In 1849, Tubman escaped to Philadelphia, only to return to Maryland to rescue her family soon after. Slowly, one group at a time, she brought relatives with her out of the state, and eventually guided dozens of other enslaved people to freedom. Tubman (or "Moses", as she was called) travelled by night and in extreme secrecy, and later said she "never lost a passenger".[5] After the Fugitive Slave Act of 1850 was passed, she helped guide escapees farther north into British North America (Canada), and helped newly freed people find work. Tubman met John Brown in 1858, and helped him plan and recruit supporters for his 1859 raid on Harpers Ferry.
When the Civil War began, Tubman worked for the Union Army, first as a cook and nurse, and then as an armed scout and spy. For her guidance of the raid at Combahee Ferry, which liberated more than 700 enslaved people, she is widely credited as the first woman to lead an armed military operation in the United States. After the war, she retired to the family home on property she had purchased in 1859 in Auburn, New York, where she cared for her aging parents. She was active in the women's suffrage movement until illness overtook her and was admitted to a home for elderly African Americans, which she helped establish years earlier. Tubman is commonly viewed as an icon of courage and freedom.
Family and marriage
Anthony Thompson promised to manumit Tubman's father at age 45. After Thompson died, his son followed through with that promise in 1840. Tubman's father continued working as a timber estimator and foreman for the Thompson family.[39] Later in the 1840s, Tubman paid a white attorney five dollars (equivalent to $160 in 2023) to investigate the legal status of her mother, Rit. The lawyer discovered that Atthow Pattison, the grandfather of Mary Brodess, indicated in his will that Rit and any of her children would be manumitted at age 45, and that any children born after she reached age 45 would be freeborn. The Pattison and Brodess families ignored this stipulation when they inherited the enslaved family, but taking legal action to enforce it was an impossible task for Tubman.[40][41]
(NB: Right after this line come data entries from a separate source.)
(* ===== verification/TlsSpec.v ===== *)
(** * Server names and the certificate they select

    A name is accepted exactly if its lower-cased form is a host name of ASCII labels;
    selection is the lookup of that name, then of the name with its first label replaced
    by a star, in the names of the configured certificates. *)

From S2P Require Import Prelude PyStr PyLists Http1 PyStrFacts Tls.
#[local] Open Scope Z_scope.

(** ** Prefixes and suffixes *)

Lemma starts_with_spec p s : starts_with p s = true <-> exists t, s = p ++ t.
Proof.
  revert s. induction p as [|a p IH]; intros s; cbn [starts_with app]; [split; [by exists s|done]|].
  destruct s as [|b s]; [split; [done|by intros (t & [=])]|]. rewrite andb_true_iff, Z.eqb_eq, IH. split.
  - intros [-> (t & ->)]. by exists t.
  - intros (t & [= -> ->]). split; [done|by exists t].
Qed.

Lemma ends_with_spec p s : ends_with p s = true <-> exists q, s = q ++ p.
Proof.
  unfold ends_with. rewrite starts_with_spec. split; intros (t & E); exists (rev t).
  - apply (f_equal (@rev Z)) in E. by rewrite rev_involutive, rev_app_distr, rev_involutive in E.
  - by rewrite E, rev_app_distr.
Qed.

Lemma char_in_true c s : char_in c s = true <-> c ∈ s.
Proof. rewrite <- not_false_iff_true, char_in_false. split; [apply dec_stable|tauto]. Qed.

(** ** Accepted names *)

Definition valid_label (l : str) : Prop :=
  0 < len l <= 63 /\ Forall (fun c => 97 <= c <= 122 \/ 48 <= c <= 57 \/ c = 45) l /\
  at_ l 0 <> Some 45 /\ at_ l (len l - 1) <> Some 45.
(** A host name in canonical form, at most 253 characters with its dots. *)
Definition hostname (n : str) : Prop :=
  len n <= TLS_MAX_SNI_NAME /\ exists labels, labels <> [] /\ n = join [46] labels /\ Forall valid_label labels.

Lemma is_name_char_spec c : is_name_char c = true <-> 97 <= c <= 122 \/ 48 <= c <= 57 \/ c = 45.
Proof. unfold is_name_char. rewrite !orb_true_iff, !andb_true_iff, !Z.leb_le, Z.eqb_eq. lia. Qed.

Lemma at_is_false l i v : at_is l i v = false <-> at_ l i <> Some v.
Proof. unfold at_is. destruct (at_ l i); [rewrite Z.eqb_neq|]; split; congruence. Qed.

Lemma check_sni_labels_spec labels : check_sni_labels labels = Ok tt <-> Forall valid_label labels.
Proof.
  induction labels as [|l labels IH]; cbn [check_sni_labels]; [split; [constructor|done]|].
  rewrite Forall_cons, <- IH. clear IH. unfold valid_label at 1.
  destruct (_ || _ || _ || _) eqn:E; [split; [done|]|].
  { intros [((H1 & H2) & _ & H3 & H4) _]. exfalso. apply at_is_false in H3, H4. rewrite H3, H4, !orb_false_r in E.
    apply orb_true_iff in E as [E|E]; b2p; subst; lens; lia. }
  b2p. assert (0 < len l) by (destruct l; [done|lens; pose proof (len_nonneg l); lia]).
  rewrite <- !at_is_false. destruct (forallb is_name_char l) eqn:F.
  - rewrite forallb_forall in F. split; [intros ->; split_and!; try done|tauto].
    apply Forall_forall. intros c Hc. by apply is_name_char_spec, F, list_elem_of_In.
  - split; [done|]. intros [(_ & Hf & _) _]. rewrite <- not_true_iff_false in F. destruct F.
    apply forallb_forall. intros c Hc%list_elem_of_In. rewrite Forall_forall in Hf. by apply is_name_char_spec, Hf.
Qed.

Lemma label_chars l : valid_label l -> Forall (fun c => lower_char c = c /\ 45 <= c < 128 /\ c <> 46) l.
Proof.
  intros (_ & H & _). eapply Forall_impl; [exact H|]. cbn beta. intros c Hc. split; [|lia].
  unfold lower_char. destruct (_ || _ || _) eqn:E; [rewrite !orb_true_iff, !andb_true_iff, !Z.leb_le in E; lia|].
  by zdec.
Qed.

Lemma join_Forall (P : Z -> Prop) c ws : P c -> Forall (Forall P) ws -> Forall P (join [c] ws).
Proof.
  intros Hc. induction 1 as [|w ws Hw H IH]; [constructor|]. destruct ws; cbn [join]; [done|].
  apply Forall_app. split; [done|]. by constructor.
Qed.

Lemma hostname_chars n : hostname n -> Forall (fun c => lower_char c = c /\ 45 <= c < 128) n.
Proof.
  intros (_ & labels & _ & -> & H). apply join_Forall; [split; [done|lia]|]. eapply Forall_impl; [exact H|]. intros l Hl%label_chars.
  eapply Forall_impl; [exact Hl|]. cbn beta. tauto.
Qed.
Around 1844, she married John Tubman, a free black man.[42] Although little is known about him or their time together, the union was complicated because of her enslaved status. The mother's status dictated that of children, and any children born to Harriet and John would be enslaved. Such blended marriages – free people of color marrying enslaved people – were not uncommon on the Eastern Shore of Maryland, where by this time, half the black population was free. Most African-American families had both free and enslaved members. Larson suggests that they might have planned to buy Tubman's freedom.[43]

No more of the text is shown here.